### [EXERCISE MATERIALS]
★ ★ ★ ★ ★ ★ ★

(** * fix-icons: replacing oversized heading icons in HTML files

    A shallow embedding of [fix-icons.py] and the properties of its
    per-file rewriting.

    Text is a list of characters.  The script only ever compares characters
    with ASCII literals, so a character is an [ascii] (a code point below
    256); a file holds the text that [read_text] returns and [write_text]
    stores.  The directory is a finite map from file names to texts, and a
    run threads it, the console and the list of [write_text] calls through
    the loop. *)

From Stdlib Require Import Ascii String DecimalString.
From stdpp Require Import base option list strings gmap.

Abbreviation str := (list ascii).

(** The double quote character. *)
Definition dq : ascii := "034".

(** A string literal as text. *)
Definition s (x : string) : str := list_ascii_of_string x.

(** ** The part of Python's [re] that the script uses *)

Module Re.

(** A pattern is a sequence of capture groups; a group is a sequence of
    nodes.  [NotChar c lo] is the greedy repeat [[^c]{lo,}], so
    [NotChar c 0] is [[^c]*]. *)
Inductive node :=
| Lit (l : str)
| NotChar (c : ascii) (lo : nat).

Definition regex := list (list node).

Fixpoint strip_prefix (l t : str) : option str :=
  match l, t with
  | [], _ => Some t
  | a :: l', b :: t' => if Ascii.eqb a b then strip_prefix l' t' else None
  | _ :: _, [] => None
  end.

(** Number of leading characters of [t] that differ from [c]. *)
Fixpoint run_length (c : ascii) (t : str) : nat :=
  match t with
  | a :: t' => if Ascii.eqb a c then 0 else S (run_length c t')
  | [] => 0
  end.

(** Greedy repeat with backtracking: the longest run first, then one
    character less at a time, never fewer than [lo]. *)
Fixpoint backtrack {A} (k : str → option A) (t : str) (lo n : nat) : option A :=
  if n <? lo then None
  else match k (drop n t) with
       | Some r => Some r
       | None => match n with
                 | 0 => None
                 | S n' => backtrack k t lo n'
                 end
       end.

Fixpoint m_nodes {A} (ns : list node) (t : str) (k : str → option A) : option A :=
  match ns with
  | [] => k t
  | Lit l :: ns' =>
      match strip_prefix l t with
      | Some t' => m_nodes ns' t' k
      | None => None
      end
  | NotChar c lo :: ns' =>
      backtrack (λ t', m_nodes ns' t' k) t lo (run_length c t)
  end.

Fixpoint m_groups {A} (gs : regex) (t : str) (k : list str → str → option A) : option A :=
  match gs with
  | [] => k [] t
  | g :: gs' =>
      m_nodes g t (λ t1,
        m_groups gs' t1 (λ caps rest, k (take (length t - length t1) t :: caps) rest))
  end.

(** A match anchored at the head of [t]: the captured groups 1, 2, ... and
    the text after the match. *)
Definition re_match (p : regex) (t : str) : option (list str * str) :=
  m_groups p t (λ caps rest, Some (caps, rest)).

(** [match.group(i)] for [i >= 1]. *)
Definition group (m : list str) (i : nat) : str := default [] (m !! (i - 1)).

(** The left-to-right scan shared by [re.sub] and [re.findall]: at each
    position outside a previous match the pattern is tried; a match is
    recorded and the scan resumes at its end ([skip] counts the characters
    of the current match still to pass).  A pattern that can match the empty
    string needs more of the engine than the script uses; here an empty
    match is recorded and the character kept. *)
Inductive piece :=
| Gap (c : ascii)
| Hit (m : list str).

Fixpoint scan (p : regex) (skip : nat) (t : str) : list piece :=
  match t with
  | [] => match skip, re_match p [] with
          | 0, Some (m, _) => [Hit m]
          | _, _ => []
          end
  | c :: t' =>
      match skip with
      | S k => scan p k t'
      | 0 =>
          match re_match p t with
          | Some (m, rest) =>
              if length rest <? length t
              then Hit m :: scan p (length t - length rest - 1) t'
              else Hit m :: Gap c :: scan p 0 t'
          | None => Gap c :: scan p 0 t'
          end
      end
  end.

Definition emit (repl : list str → str) (x : piece) : str :=
  match x with
  | Gap c => [c]
  | Hit m => repl m
  end.

Definition is_hit (x : piece) : bool :=
  match x with Hit _ => true | Gap _ => false end.

(** [re.subn(p, repl, t)]: the new text and the number of replacements. *)
Definition re_subn (p : regex) (repl : list str → str) (t : str) : str * nat :=
  let ps := scan p 0 t in
  (concat (map (emit repl) ps), length (filter is_hit ps)).

Definition re_sub (p : regex) (repl : list str → str) (t : str) : str :=
  fst (re_subn p repl t).

(** [re.findall(p, t)]: the groups of every match, in order. *)
Definition re_findall (p : regex) (t : str) : list (list str) :=
  omap (λ x, match x with Hit m => Some m | Gap _ => None end) (scan p 0 t).

End Re.

Import Re.

(** ** The script *)

Definition CHECKMARK : str :=
  s "M9 12.75L11.25 15 15 9.75M21 12a9 9 0 1 1-18 0 9 9 0 0 1 18 0z".
Definition ALERT : str :=
  s "M12 9v3.75m9-.75a9 9 0 1 1-18 0 9 9 0 0 1 18 0zm-9 3.75h.008v.008H12v-.008z".

(** [str.lower]: the ASCII capitals become small letters.  No other
    character of the model becomes an ASCII letter under [str.lower], so the
    test for the trigger words, which are ASCII, is the one of the script. *)
Definition lower_char (c : ascii) : ascii :=
  let n := nat_of_ascii c in
  if (65 <=? n) && (n <=? 90) then ascii_of_nat (n + 32) else c.

Definition lower (t : str) : str := map lower_char t.
Lemma getErrorCells_eq g :
  getErrorCells g =
    (validateAdjacentLimits g ≫= cellsOfAdjacent) ++
    (validateBalance g ≫= cellsOfBalance (size g)) ++
    (validateConstraints g ≫= cellsOfConstraint).
Proof.
  unfold getErrorCells, validateAll. simpl.
  etrans; [apply foldl_ext_eq; intros acc e; reflexivity|].
  rewrite (foldl_append_bind cellsOfConstraint).
  rewrite app_assoc. f_equal.
  etrans.
  { apply foldl_ext_eq with (f' := λ acc e, acc ++ cellsOfBalance (size g) e).
    intros acc e. unfold cellsOfBalance.
    destruct (direction e); apply foldl_snoc_fmap. }
  rewrite (foldl_append_bind (cellsOfBalance (size g))). f_equal.
  etrans.
  { apply foldl_ext_eq with (f' := λ acc e, acc ++ cellsOfAdjacent e).
    intros acc e. destruct e; apply foldl_snoc_fmap. }
  by rewrite (foldl_append_bind cellsOfAdjacent).
Qed.

Lemma length_bind_const {A B} (F : A → list B) (k : nat) (l : list A) :
  (∀ x, x ∈ l → length (F x) = k) → length (l ≫= F) = (length l * k)%nat.
Proof.
  induction l as [|x l IH]; intros Hk; [done|].
  rewrite bind_cons, length_app, Hk, IH; [done| |by left].
  intros y Hy. apply Hk. by right.
Qed.
Lemma precache_loop_run (assets : list string) (w : World) pre c post :
  caches w = pre ++ (CACHE_NAME, c) :: post ->
  storage_lookup CACHE_NAME pre = None ->
  exists w' evs,
    for_of assets (precache_body CACHE_NAME) w = (Ok tt, w') /\
    caches w' = pre ++ (CACHE_NAME, precache_bucket assets c) :: post /\
    heap w' = heap w /\ pending w' = pending w /\
    trace w' = trace w ++ evs /\
    Forall (fun asset => fetched (absolute asset) = None -> warned asset evs)
           assets.
Proof.
  revert w c. induction assets as [|a assets IH]; intros w c Hc Hpre.
  - exists w, []. cbn. rewrite app_nil_r. repeat split; auto.
  - destruct (precache_body_run a w pre c post Hc Hpre)
      as (w1 & evs1 & Hrun1 & Hc1 & Hh1 & Hp1 & Ht1 & Hw1).
    destruct (IH w1 _ Hc1 Hpre)
      as (w' & evs & Hrun & Hc' & Hh & Hp & Ht & Hw).
    exists w', (evs1 ++ evs). cbn [for_of].
    erewrite bind_Ok by exact Hrun1. split; [exact Hrun|].
    rewrite Hc', Hh, Hp, Ht, Hh1, Hp1, Ht1, app_assoc.
    repeat split. constructor.
    + intros Hnone. destruct (Hw1 Hnone) as [err Herr].
      exists err. apply in_or_app. now left.
    + eapply List.Forall_impl; [|exact Hw]. cbn.
      intros a' Ha' Hnone. destruct (Ha' Hnone) as [err Herr].
      exists err. apply in_or_app. now right.
Qed.

Lemma onInstall_run (w : World) :
  exists w' pre c post evs,
    onInstall w = (Ok tt, w') /\
    storage_open CACHE_NAME (caches w) = pre ++ (CACHE_NAME, c) :: post /\
    storage_lookup CACHE_NAME pre = None /\
    caches w' = pre ++ (CACHE_NAME, precache_bucket PRECACHE_ASSETS c) :: post /\
    heap w' = heap w /\ pending w' = pending w /\
    trace w' = trace w ++ evs /\
    Forall (fun asset => fetched (absolute asset) = None -> warned asset evs)
           PRECACHE_ASSETS.
Proof.
  destruct (storage_open_exists CACHE_NAME (caches w)) as [c Hc].
  destruct (storage_lookup_split _ _ _ Hc) as (pre & post & Hs & Hpre).
  destruct (precache_loop_run PRECACHE_ASSETS
              (exec (caches_open CACHE_NAME) w) pre c post Hs Hpre)
    as (w1 & evs & Hrun & Hc1 & Hh & Hp & Ht & Hw).
  eexists _, pre, c, post, ([CacheOpen CACHE_NAME] ++ evs ++ [SkipWaiting]).
  split; [|split; [exact Hs | split; [exact Hpre|]]].
  - unfold ServiceWorker.onInstall.
    erewrite bind_Ok; [reflexivity|].
    erewrite bind_Ok by reflexivity. exact Hrun.
  - run. rewrite Hc1, Hh, Hp, Ht. run.
    repeat split; [now rewrite <- !app_assoc|].
    eapply List.Forall_impl; [|exact Hw]. cbn.
    intros a Ha Hnone. destruct (Ha Hnone) as [err Herr].
    exists err. right. apply in_or_app. now left.
Qed.

(** The bucket after the loop, entry by entry. *)
Lemma precache_bucket_lookup (assets : list string) c (key : string) :
  precache_bucket assets c !! key =
  if existsb (fun asset => String.eqb (absolute asset) key) assets
  then match fetched key with
       | Some d => Some d
       | None => c !! key
       end
  else c !! key.
Proof.
  revert c. induction assets as [|a assets IH]; intros c; cbn; [reflexivity|].
  unfold precache_bucket in *. rewrite IH. unfold precache_one.
  destruct (String.eqb_spec (absolute a) key) as [->|Hne]; cbn.
  - destruct (fetched key) as [d|] eqn:E.
    + rewrite lookup_insert_eq. now destruct (existsb _ _).
    + now destruct (existsb _ _).
  - destruct (fetched (absolute a)) as [d|]; [|reflexivity].
    now rewrite lookup_insert_ne.
Qed.

Lemma precache_bucket_idem (assets : list string) c :
  precache_bucket assets (precache_bucket assets c) = precache_bucket assets c.
Proof.
  apply map_eq. intros key. rewrite !precache_bucket_lookup.
  destruct (existsb _ _); [|reflexivity].
  now destruct (fetched key).
Qed.

(** Install leaves the current bucket in place, with every asset that could
    be fetched. *)
Lemma onInstall_bucket (w : World) :
  exists c,
    storage_lookup CACHE_NAME (caches (exec onInstall w)) = Some c /\
    forall asset, In asset PRECACHE_ASSETS ->
      c !! absolute asset =
      match fetched (absolute asset) with
      | Some d => Some d
      | None => bucket_entry CACHE_NAME (absolute asset) (caches w)
      end.
Proof.
  destruct (onInstall_run w)
    as (w' & pre & c & post & evs & Hrun & Hs & Hpre & Hc & _).
  unfold exec. rewrite Hrun. cbn [snd]. rewrite Hc.
  eexists. split; [now apply storage_lookup_mid|].
  intros asset Hin. rewrite precache_bucket_lookup.
  replace (existsb _ _) with true.
  - rewrite <- (bucket_entry_open CACHE_NAME _ (caches w)), Hs.
    unfold bucket_entry. now rewrite storage_lookup_mid.
  - symmetry. apply existsb_exists. exists asset.
    split; [exact Hin | apply String.eqb_refl].
Qed.

(** A request that no bucket holds and that is not on the precache list is
    still held by no bucket after install. *)
Lemma onInstall_match_None (key : string) (w : World) :
  storage_match key (caches w) = None ->
  existsb (fun asset => String.eqb (absolute asset) key) PRECACHE_ASSETS = false ->
  storage_match key (caches (exec onInstall w)) = None.
Proof.
  intros Hnone Hlist.
  destruct (onInstall_run w)
    as (w' & pre & c & post & evs & Hrun & Hs & Hpre & Hc & _).
  unfold exec. rewrite Hrun. cbn [snd]. rewrite Hc.
  rewrite <- (storage_match_open CACHE_NAME), Hs in Hnone.
  apply storage_match_mid_None in Hnone as (H1 & H2 & H3).
  apply storage_match_mid_None. repeat split; try assumption.
  now rewrite precache_bucket_lookup, Hlist.
Qed.

(** Install creates no bucket but the current one. *)
Lemma onInstall_keys (w : World) :
  storage_keys (caches (exec onInstall w))
  = storage_keys (storage_open CACHE_NAME (caches w)).
Proof.
  destruct (onInstall_run w)
    as (w' & pre & c & post & evs & Hrun & Hs & Hpre & Hc & _).
  unfold exec. rewrite Hrun. cbn [snd]. rewrite Hc, Hs.
  unfold storage_keys. now rewrite !map_app.
Qed.

End Install.

(** *** fetch *)

Section Fetch.

Variable origin : string.
Variable network : string -> option ResponseData.

Local Abbreviation absolute := (absolute origin).
Local Abbreviation onFetch := (onFetch origin network).

Ltac run_fetch :=
  cbv [respondWith fetch net_fetch caches_match clone read_body cache_put];
  run.

Lemma only_current_match (key : string) (s : CacheStorage) :
  only_current s -> storage_match key s = bucket_entry CACHE_NAME key s.
Proof.
  intros [c ->]. unfold bucket_entry. cbn [storage_match storage_lookup].
  rewrite String.eqb_refl. now destruct (c !! key).
Qed.

Lemma bucket_entry_match (name key : string) (s : CacheStorage) d :
  bucket_entry name key s = Some d -> is_Some (storage_match key s).
Proof.
  intros H. destruct (storage_match key s) eqn:E; [eauto|].
  apply (storage_match_None_entry name) in E. congruence.
Qed.

Lemma mode_not_navigate (req : Request) :
  mode req <> "navigate" -> String.eqb (mode req) "navigate" = false.
Proof. intros H. now apply String.eqb_neq. Qed.

(** Cache first: a hit is answered from the storage alone. *)
Lemma onFetch_hit (req : Request) (w : World) d :
  String.prefix "http" (url req) = true ->
  mode req <> "navigate" ->
  storage_match (url req) (caches w) = Some d ->
  onFetch req w =
  (RespondWith (length (heap w)),
   {| caches := caches w;
      heap := heap w ++ [{| content := d; bodyUsed := false |}];
      pending := pending w;
      trace := trace w ++ [CacheMatch (url req)] |}).
Proof.
  intros Hhttp Hmode Hmatch. unfold ServiceWorker.onFetch.
  rewrite Hhttp, (mode_not_navigate _ Hmode). cbn [negb].
  run_fetch. rewrite Hmatch. reflexivity.
Qed.

(** Cache miss, network failure: nothing comes back. *)
Lemma onFetch_miss_offline (req : Request) (w : World) :
  String.prefix "http" (url req) = true ->
  mode req <> "navigate" ->
  storage_match (url req) (caches w) = None ->
  network (url req) = None ->
  onFetch req w =
  (NetworkError,
   {| caches := caches w; heap := heap w; pending := pending w;
      trace := trace w ++ [CacheMatch (url req)] ++ [NetFetch (url req)] |}).
Proof.
  intros Hhttp Hmode Hmatch Hnet. unfold ServiceWorker.onFetch.
  rewrite Hhttp, (mode_not_navigate _ Hmode). cbn [negb].
  run_fetch. rewrite Hmatch. run_fetch. rewrite Hnet.
  now rewrite <- app_assoc.
Qed.

(** Cache miss, network success: the response goes back, a clone is queued
    for the bucket. *)
Lemma onFetch_miss_online (req : Request) (w : World) d :
  String.prefix "http" (url req) = true ->
  mode req <> "navigate" ->
  storage_match (url req) (caches w) = None ->
  network (url req) = Some d ->
  onFetch req w =
  (RespondWith (length (heap w)),
   {| caches := storage_open CACHE_NAME (caches w);
      heap := (heap w ++ [{| content := d; bodyUsed := false |}])
                ++ [{| content := d; bodyUsed := false |}];
      pending := pending w
                   ++ [TaskPut CACHE_NAME (url req) (S (length (heap w)))];
      trace := trace w ++ [CacheMatch (url req)] ++ [NetFetch (url req)]
                 ++ [CacheOpen CACHE_NAME] |}).
Proof.
  intros Hhttp Hmode Hmatch Hnet. unfold ServiceWorker.onFetch.
  rewrite Hhttp, (mode_not_navigate _ Hmode). cbn [negb].
  run_fetch. rewrite Hmatch. run_fetch. rewrite Hnet. run_fetch.
  rewrite lookup_app_r, Nat.sub_diag by lia. cbn.
  rewrite length_app, Nat.add_1_r, <- !app_assoc. reflexivity.
Qed.

(** Network first for navigations: a response from the network goes back as
    it is, and nothing is stored. *)
Lemma onFetch_navigate_online (req : Request) (w : World) d :
  String.prefix "http" (url req) = true ->
  mode req = "navigate" ->
  network (url req) = Some d ->
  onFetch req w =
  (RespondWith (length (heap w)),
   {| caches := caches w;
      heap := heap w ++ [{| content := d; bodyUsed := false |}];
      pending := pending w;
      trace := trace w ++ [NetFetch (url req)] |}).
Proof.
  intros Hhttp Hmode Hnet. unfold ServiceWorker.onFetch.
  rewrite Hhttp, Hmode. cbn [negb String.eqb Ascii.eqb Bool.eqb].
  run_fetch. rewrite Hnet. reflexivity.
Qed.

(** The navigation whose network fetch fails: the storage, then the offline
    page, then nothing. *)
Lemma onFetch_navigate_offline (req : Request) (w : World) :
  String.prefix "http" (url req) = true ->
  mode req = "navigate" ->
  network (url req) = None ->
  onFetch req w =
  match storage_match (url req) (caches w) with
  | Some d =>
      (RespondWith (length (heap w)),
       {| caches := caches w;
          heap := heap w ++ [{| content := d; bodyUsed := false |}];
          pending := pending w;
          trace := trace w ++ [NetFetch (url req)] ++ [CacheMatch (url req)] |})
  | None =>
      match storage_match (absolute "/offline.html") (caches w) with
      | Some d =>
          (RespondWith (length (heap w)),
           {| caches := caches w;
              heap := heap w ++ [{| content := d; bodyUsed := false |}];
              pending := pending w;
              trace := trace w ++ [NetFetch (url req)]
                         ++ [CacheMatch (url req)]
                         ++ [CacheMatch (absolute "/offline.html")] |})
      | None =>
          (NetworkError,
           {| caches := caches w; heap := heap w; pending := pending w;
              trace := trace w ++ [NetFetch (url req)]
                         ++ [CacheMatch (url req)]
                         ++ [CacheMatch (absolute "/offline.html")] |})
      end
  end.
Proof.
  intros Hhttp Hmode Hnet. unfold ServiceWorker.onFetch.
  rewrite Hhttp, Hmode. cbn [negb String.eqb Ascii.eqb Bool.eqb].
  run_fetch. rewrite Hnet. run_fetch.
  destruct (storage_match (url req) (caches w)) as [d|].
  - now rewrite <- app_assoc.
  - run_fetch.
    destruct (storage_match (absolute "/offline.html") (caches w)) as [d|];
      now rewrite <- !app_assoc.
Qed.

★ ★ ★ ★ ★ ★ ★

### [TASK STATEMENT]
Word for word, restate the data above from its first line down to and including the line with "(** The double quote character. *)".

### [TASK OUTPUT]
(** * fix-icons: replacing oversized heading icons in HTML files

    A shallow embedding of [fix-icons.py] and the properties of its
    per-file rewriting.

    Text is a list of characters.  The script only ever compares characters
    with ASCII literals, so a character is an [ascii] (a code point below
    256); a file holds the text that [read_text] returns and [write_text]
    stores.  The directory is a finite map from file names to texts, and a
    run threads it, the console and the list of [write_text] calls through
    the loop. *)

From Stdlib Require Import Ascii String DecimalString.
From stdpp Require Import base option list strings gmap.

Abbreviation str := (list ascii).

(** The double quote character. *)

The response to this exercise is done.